AIM OF THE TASK: Working from the listing below, pick each line containing the word "already" and copy it.

INFORMATION SHOWN:
Lemma X14_renameSingleFileSilently_notice_witness :
  fst (renameSingleFileSilently DEFAULT_SETTINGS host_eacces bad_md world0) =
  Ok [js "Sync-safe: Could not rename to " ++ [34] ++ js "bad-.md" ++ [34]
      ++ js " because that file already exists."].
Proof.
  refine (eq_trans (X14_renameSingleFileSilently_notice DEFAULT_SETTINGS host_eacces bad_md
                      world0 (js "bad-.md") _ _ _) _).
  - vm_compute. reflexivity.
  - vm_compute. discriminate.
  - vm_compute. discriminate.
  - vm_compute. reflexivity.
Defined.

(** X15: the report says that all files are already sync-safe when the
    planner finds nothing to rename; otherwise its header gives the number of
    planned entries and its table has exactly one row per planned entry, each
    marking whether the slash-joined destination is free. *)
Theorem X15_generateReport_rows settings h localeCompare files es :
  getFilesToRename settings files = Some es ->
  (es = [] ->
   generateReport settings h localeCompare files = Some (js "All files are already sync-safe."))
  /\ (es <> [] ->
      exists sorted, Permutation es sorted
      /\ generateReport settings h localeCompare files =
         Some (dec (List.length es) ++ js " files should be renamed to be sync-safe:" ++ [10; 10]
               ++ tableHeading ++ [10]
               ++ js_join 10 (map (fun e => report_row
                                   (negb (host_exists h (js_join 47 (getSafePath (file e) (safeName e)))), e))
                                sorted))).
Proof.
  intros H. unfold generateReport. rewrite H. cbn [obind]. split.
  - intros ->. reflexivity.
  - intros Hne. destruct es as [|e0 es0]; [contradiction|]. cbn [List.length Nat.eqb].
    exists (sort_by (fun left right => localeCompare (path (file left)) (path (file right)))
                    (e0 :: es0)).
    split; [apply sort_by_perm|].
    rewrite map_map, <- (Permutation_length (sort_by_perm _ (e0 :: es0))). reflexivity.
Qed.

Lemma X15_generateReport_rows_witness :
  generateReport DEFAULT_SETTINGS host_free (fun _ _ => 0) [ok_md]
  = Some (js "All files are already sync-safe.").
Proof.
  refine (proj1 (X15_generateReport_rows DEFAULT_SETTINGS host_free (fun _ _ => 0) [ok_md] [] _)
            eq_refl).
  vm_compute. reflexivity.
Defined.

(** X16: when the plugin is loaded with automatic renaming switched off,
    [automaticRenameCallbacks] is never assigned, so every change made in the
    settings tab makes [saveSettings] throw a [TypeError]: the settings are
    never stored again in that session, and automatic renaming cannot be
    switched on (no vault handler is ever registered). *)
Theorem X16_settings_never_saved_when_loaded_off data ready ops :
  renameAutomatically (loadSettings data) = false ->
  fst (run_ui (onload data ready) ops)
  = map (fun op => match op with LayoutReady => Ok tt | _ => Throw TypeError end) ops
  /\ vault_handlers (snd (run_ui (onload data ready) ops)) = []
  /\ saved_data (snd (run_ui (onload data ready) ops)) = data.
Proof.
  intros H.
  assert (E : onload data ready =
    {| ps_settings := loadSettings data; automaticRenameCallbacks := None;
       vault_handlers := []; layout_ready := ready; layout_queue := 0;
       next_ref := 0; saved_data := data |})
    by (unfold onload; cbn [ps_settings]; rewrite H; reflexivity).
  rewrite E.
  destruct (run_ui_off {| ps_settings := loadSettings data; automaticRenameCallbacks := None;
                          vault_handlers := []; layout_ready := ready; layout_queue := 0;
                          next_ref := 0; saved_data := data |} ops eq_refl eq_refl eq_refl)
    as [R1 [_ [R3 R4]]].
  auto.
Qed.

COMPLETED TASK:
      ++ js " because that file already exists."].
(** X15: the report says that all files are already sync-safe when the
   generateReport settings h localeCompare files = Some (js "All files are already sync-safe."))
  = Some (js "All files are already sync-safe.").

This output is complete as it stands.